Der folgende Titeltrack geht in die selbe Richtung, gelingt aber noch besser, weil die pluckernde, tröpfelnde Electronummer mit ihren weichen Melodiewellen aus dem Synthesizer und den fließenden Digi-Streichern eine dösende Dreampop-Stimmung einfängt. Lanegan driftet unaufgeregt und ätherisch – der Höhepunkt einer EP, die das vorgegebene Niveau nicht über die volle Distanz halten kann.
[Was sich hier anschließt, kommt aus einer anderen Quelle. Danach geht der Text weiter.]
(* ===== verification/EvidenceStore.v ===== *)
(** * Stored evidence

    The envelope repository over PostgreSQL, used by any tenants in any order,
    and the evidence pipeline over the durable artefact store, the task
    repository and that repository: from captured bytes to evidence that can be
    traced back to them. *)
From S2P Require Import Prelude GoStrings GoEncoding GoDecoding Json JsonStruct Keys Task Schema TaskPostgres Grants Outbox Resolution ResolutionPostgres.
From S2P Require Import Planning Worker Artefacts ArtefactStore Parsing Evidence.
Local Open Scope Z_scope.
Import EvidenceEnvelope (EvidenceID, TenantID, TaskID, AcceptedAttemptID).

(** ** The repository *)

(** Every row was written for an envelope that JSON represents exactly, under
    its identifier, and an attempt has at most one. *)
Definition written (row : EnvelopeRow.t) (e : EvidenceEnvelope.t) : Prop :=
  envelope_fits e /\ exists ts document, encodeEnvelope e = Ok document /\
    all_encodable (PostgresRepository.envelope_params e) = true /\ row = PostgresRepository.envelope_row ts e document.
Definition envelopes_ok (db : DB.t) : Prop :=
  map_Forall (fun id row => EnvelopeRow.evidence_id row = id /\ exists e, written row e) (DB.envelopes db) /\
  forall id id' row row', DB.envelopes db !! id = Some row -> DB.envelopes db !! id' = Some row' ->
    PostgresRepository.attempt_key row = PostgresRepository.attempt_key row' -> id = id'.
Definition stored_envelope (db : DB.t) (e : EvidenceEnvelope.t) : Prop :=
  exists row, DB.envelopes db !! EvidenceID e = Some row /\ written row e.

Lemma persisted_nonempty e document :
  encodeEnvelope e = Ok document -> Forall (fun s => s <> "") (persisted_fields e).
Proof.
  intros (Hv & _)%encode_facts. unfold validatePersistedEnvelope in Hv. destruct (existsb _ _) eqn:Hx; [done|].
  apply list.Forall_forall. intros s Hs ->. apply not_true_iff_false in Hx. apply Hx, existsb_exists. exists "".
  split; [by apply list_elem_of_In|done].
Qed.

Lemma written_scan row e :
  written row e -> PostgresRepository.scanStoredEnvelope (Some row) (EvidenceID e) = Ok e.
Proof.
  intros (Hf & ts & document & He & _ & ->). unfold PostgresRepository.scanStoredEnvelope, PostgresRepository.envelope_row.
  cbn [EnvelopeRow.document EnvelopeRow.document_digest EnvelopeRow.tenant_id EnvelopeRow.task_id EnvelopeRow.accepted_attempt_id
    EnvelopeRow.fencing_token EnvelopeRow.execution_grant_id EnvelopeRow.target_id EnvelopeRow.recipe_id EnvelopeRow.observed_at
    EnvelopeRow.valid_until]. rewrite (decode_encode e document Hf He).
  rewrite !bool_decide_eq_true_2 by reflexivity. unfold normaliseTime. by rewrite !Z.eqb_refl.
Qed.

Lemma written_unique row e e' : written row e -> written row e' -> e = e'.
Proof.
  intros Hw Hw'. pose proof (written_scan row e Hw) as H1. pose proof (written_scan row e' Hw') as H2.
  destruct Hw as (_ & ts & d & _ & _ & ->). destruct Hw' as (_ & ts' & d' & _ & _ & Heq).
  assert (Hid : EvidenceID e = EvidenceID e') by (by apply (f_equal EnvelopeRow.evidence_id) in Heq). congruence.
Qed.

Lemma stored_reads db e :
  envelopes_ok db -> stored_envelope db e ->
  PostgresRepository.GetForTenant (TenantID e) (EvidenceID e) db = Ok e /\
  PostgresRepository.GetByID (EvidenceID e) db = Ok e /\
  forall tenant, tenant <> TenantID e -> is_ok (PostgresRepository.GetForTenant tenant (EvidenceID e) db) = false.
Proof.
  intros Hok (row & Hrow & Hw). pose proof (written_scan row e Hw) as Hscan.
  destruct Hw as (Hf & ts & document & He & Hp & Hr). pose proof (persisted_nonempty e document He) as Hne.
  unfold persisted_fields in Hne. rewrite !list.Forall_cons in Hne. destruct Hne as (Hid & Htn & _).
  unfold all_encodable, PostgresRepository.envelope_params in Hp. cbn [forallb] in Hp. rewrite !andb_true_iff in Hp.
  destruct Hp as (Hpid & Hptn & _).
  assert (Htr : EnvelopeRow.tenant_id row = TenantID e) by by rewrite Hr.
  unfold PostgresRepository.GetForTenant, PostgresRepository.GetByID, all_encodable. cbn [forallb].
  rewrite Hpid, Hrow, Htr, (bool_decide_eq_false_2 _ Hid). split_and!.
  - by rewrite Hptn, (bool_decide_eq_false_2 _ Htn), bool_decide_eq_true_2.
  - done.
  - intros tenant Ht. destruct (_ || _); [done|]. destruct (negb _); [done|]. by rewrite bool_decide_eq_false_2 by congruence.
Qed.

Lemma attempt_taken_spec db row :
  PostgresRepository.attempt_taken db row = false ->
  forall id row', DB.envelopes db !! id = Some row' -> PostgresRepository.attempt_key row' <> PostgresRepository.attempt_key row.
Proof.
  unfold PostgresRepository.attempt_taken. intros Ht id row' Hl Heq. apply not_true_iff_false in Ht.
  apply Ht, existsb_exists. exists row'. split; [|by apply bool_decide_eq_true_2].
  apply in_map_iff. exists (id, row'). split; [done|]. by apply list_elem_of_In, elem_of_map_to_list.
Qed.

(** Creating an envelope loses nothing, changes only this table, and leaves the
    envelope stored when it reports success. *)
Lemma envelope_Create_spec ts e db :
  envelopes_ok db -> (all_encodable (PostgresRepository.envelope_params e) = true -> envelope_fits e) ->
  let '(r, db') := PostgresRepository.Create ts e db in
  envelopes_ok db' /\ DB.envelopes db ⊆ DB.envelopes db' /\ DB.tasks db' = DB.tasks db /\ DB.artefacts db' = DB.artefacts db /\
  (is_ok r = true -> stored_envelope db' e).
Proof.
  intros Hok Hfits. unfold PostgresRepository.Create. destruct (encodeEnvelope e) as [document|err] eqn:He; [|done].
  unfold PostgresRepository.insert_envelope. destruct (all_encodable _) eqn:Hp; [|done]. cbn [negb].
  specialize (Hfits eq_refl) as Hf. set (row := PostgresRepository.envelope_row ts e document).
  assert (Hw : written row e) by (split; [done|]; by exists ts, document).
  destruct (EnvelopeRow.check row); [|done]. cbn [negb]. change (EnvelopeRow.evidence_id row) with (EvidenceID e).
  destruct (DB.envelopes db !! EvidenceID e) as [old|] eqn:Hold.
  - destruct (PostgresRepository.GetForTenant (TenantID e) (EvidenceID e) db) as [existing|] eqn:Hget; [|done].
    destruct (encodeEnvelope existing) as [d'|] eqn:He'; [|done]. destruct (_ || _) eqn:Hc; [done|]. reflect_bools.
    split_and!; try done. intros _. destruct (proj1 Hok _ _ Hold) as [Hid [e0 Hw0]].
    assert (Hid0 : EvidenceID e0 = EvidenceID e) by (rewrite <- Hid; by destruct Hw0 as (_ & ? & ? & _ & _ & ->)).
    destruct (stored_reads db e0 Hok) as (_ & Hby & _); [exists old; by rewrite Hid0|].
    assert (existing = e0) as ->.
    { unfold PostgresRepository.GetForTenant in Hget. destruct (_ || _); [done|]. destruct (negb _); [done|].
      rewrite Hold in Hget. destruct (_ ==? _); [|done]. rewrite <- Hid0, (written_scan old e0 Hw0) in Hget. by injection Hget. }
    assert (e0 = e) as -> by (destruct Hw0 as [Hf0 _]; destruct Hc as [_ ->];
      pose proof (decode_encode e0 _ Hf0 He'); pose proof (decode_encode e _ Hf He); congruence).
    by exists old.
  - destruct (PostgresRepository.attempt_taken db row) eqn:Ht; [done|]. destruct (negb _); [done|].
    pose proof (attempt_taken_spec db row Ht) as Hnew. split_and!; [split| |done|done|].
    + intros id r Hl. change (<[EvidenceID e := row]> (DB.envelopes db) !! id = Some r) in Hl.
      apply lookup_insert_Some in Hl as [[<- <-]|[_ Hl]]; [split; [done|by exists e]|by apply Hok in Hl].
    + intros id id' r r' Hl Hl' Hkey. change (<[EvidenceID e := row]> (DB.envelopes db) !! id = Some r) in Hl.
      change (<[EvidenceID e := row]> (DB.envelopes db) !! id' = Some r') in Hl'.
      apply lookup_insert_Some in Hl as [[<- <-]|[_ Hl]]; apply lookup_insert_Some in Hl' as [[<- <-]|[_ Hl']]; try done.
      * by apply Hnew in Hl'.
      * by apply Hnew in Hl.
      * by eapply (proj2 Hok).
    + by apply insert_subseteq.
    + intros _. exists row. split; [apply lookup_insert_eq|done].
Qed.

(** Envelopes created by anyone, and anything that leaves the table alone. *)
Inductive eop : Type :=
| ECreate (ts : Z) (e : EvidenceEnvelope.t)
| EOther (f : DB.t -> DB.t).
Definition estep (op : eop) (db : DB.t) : result unit * DB.t :=
  match op with
  | ECreate ts e => PostgresRepository.Create ts e db
  | EOther f => (Err (Text "not an envelope operation"), f db)
  end.
Definition eop_ok (op : eop) : Prop :=
  match op with
  | ECreate _ e => envelope_fits e
  | EOther f => forall db, DB.envelopes (f db) = DB.envelopes db
  end.

Lemma stored_grows db db' e : DB.envelopes db ⊆ DB.envelopes db' -> stored_envelope db e -> stored_envelope db' e.
Proof. intros Hs (row & Hrow & Hw). exists row. by split; [eapply lookup_weaken|]. Qed.

Lemma estep_spec log op db :
  eop_ok op -> envelopes_ok db /\ (forall ts e, (ECreate ts e, Ok tt) ∈ log -> stored_envelope db e) ->
  envelopes_ok (estep op db).2 /\
  (forall ts e, (ECreate ts e, Ok tt) ∈ log ++ [(op, (estep op db).1)] -> stored_envelope (estep op db).2 e).
Proof.
  intros Hop [Hok Hlog]. destruct op as [ts e|f].
  - pose proof (envelope_Create_spec ts e db Hok (fun _ => Hop)) as Hc. cbn [estep]. destruct (PostgresRepository.Create ts e db) as [r db'].
    destruct Hc as (Hok' & Hsub & _ & _ & Hst). split; [done|]. intros ts' e' [Hin|Hin]%elem_of_app.
    + eapply stored_grows; [done|]. by eapply Hlog.
    + apply list_elem_of_singleton in Hin. injection Hin as -> -> Hr. apply Hst. cbn [fst] in Hr. by rewrite <- Hr.
  - cbn [estep fst snd]. unfold envelopes_ok, stored_envelope in *. rewrite (Hop db). split; [done|].
    intros ts e [Hin|Hin]%elem_of_app; [by eapply Hlog|]. by apply list_elem_of_singleton in Hin.
Qed.

(** C39.  Evidence is immutable and unique per attempt: whatever envelopes
    anyone creates in whatever order, every envelope whose creation was reported
    as successful is read back at the end exactly as it was, by its identifier
    and by its tenant, by no other tenant, and it is the only envelope accepted
    for its tenant, task and attempt. *)
Theorem envelopes_immutable ops db0 (Hops : Forall eop_ok ops) (Hok : envelopes_ok db0) :
  let '(log, db) := run estep ops db0 in
  forall ts e, (ECreate ts e, Ok tt) ∈ log ->
  PostgresRepository.GetForTenant (TenantID e) (EvidenceID e) db = Ok e /\
  PostgresRepository.GetByID (EvidenceID e) db = Ok e /\
  (forall tenant, tenant <> TenantID e -> is_ok (PostgresRepository.GetForTenant tenant (EvidenceID e) db) = false) /\
  (forall ts' e', (ECreate ts' e', Ok tt) ∈ log ->
     TenantID e' = TenantID e -> TaskID e' = TaskID e -> AcceptedAttemptID e' = AcceptedAttemptID e -> e' = e).
Proof.
  pose proof (run_log_invariant estep eop_ok (fun log db => envelopes_ok db /\
    forall ts e, (ECreate ts e, Ok tt) ∈ log -> stored_envelope db e) estep_spec ops db0 Hops) as Hinv.
  destruct (run estep ops db0) as [log db]. cbn [fst snd] in Hinv.
  destruct Hinv as [Hok' Hlog]; [split; [done|]; by intros ? ? ?%elem_of_nil|].
  intros ts e Hin. pose proof (Hlog ts e Hin) as Hst. destruct (stored_reads db e Hok' Hst) as (H1 & H2 & H3).
  split_and!; [done..|]. intros ts' e' Hin' Ht Hk Ha. destruct (Hlog ts' e' Hin') as (row' & Hrow' & Hw').
  destruct Hst as (row & Hrow & Hw).
  assert (Hid : EvidenceID e' = EvidenceID e).
  { apply (proj2 Hok' _ _ row' row); [done..|]. destruct Hw as (_ & ? & ? & _ & _ & ->), Hw' as (_ & ? & ? & _ & _ & ->).
    unfold PostgresRepository.attempt_key, PostgresRepository.envelope_row. cbn. by rewrite Ht, Hk, Ha. }
  rewrite Hid, Hrow in Hrow'. injection Hrow' as <-. by eapply written_unique.
Qed.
Das straighte ‚Sad Lovers‚? Ein Joy Division-vernarrter Postpunk-Song aus der Steckdose, der motiviert nach vorne geht ohne wirklich fiebrig oder getrieben wirken zu können, geschweige denn zuviel Tiefgang in der Planung zu haben.
Diesen versucht hingegen die aus dem Rahmen fallende melancholische Folkminiatur ‚Jonas Pap‚ zu evozieren: ohne Lanegans Stimme wäre die dezent abgedroschene Darbietung jedoch kaum der Rede wert, weil die cheesy auftragenden Streicherarrangements die Nummer beinahe zum Ausfall werden lassen – das hat der ehemalige Screaming Trees-Frontman einfach schon unzählige Male deutlich stärker hinbekommen.
Danach fällt ‚No Bells on Sunday‚ zum Abschluss noch einmal in die Gangart der ersten beiden Songs zurück: ‚Smokestack Magic‚ besitzt dunkel glimmernde Keyboardflächen, fiebrig-brodelnde Computer-Percussion, abgründigen Chöre und einen stimmlich weitschweifenden Lanegan, der sich vor verzerrten Blade Runner-Gitarren in einen Rausch transzendiert. Sicher kann man dem Closer stellvertretend für das gesamte Kurzfomat (oder sogar der elektronisch-wavigen Gangart Lanegans generell) der Vorwurf machen dass die Komposition mit zu monoton programmierten Drums allzu lang ausgefallen ist, aber wieder einmal gilt: dieses Ausnahmeorgan trägt über beinahe jede Schwachstelle. Dazu fügt sich das Songwriting Lanegans ohnedies immer organischer und selbstverständlicher um das Bariton des Amerikaners. Besser sogar noch: wenn diese 27 Minuten Ausschussware darstellen sollen, dann besteht die gar nicht so geringe Chance, dass Lanegan ‚Blues Funeral‚ demnächst toppen wird.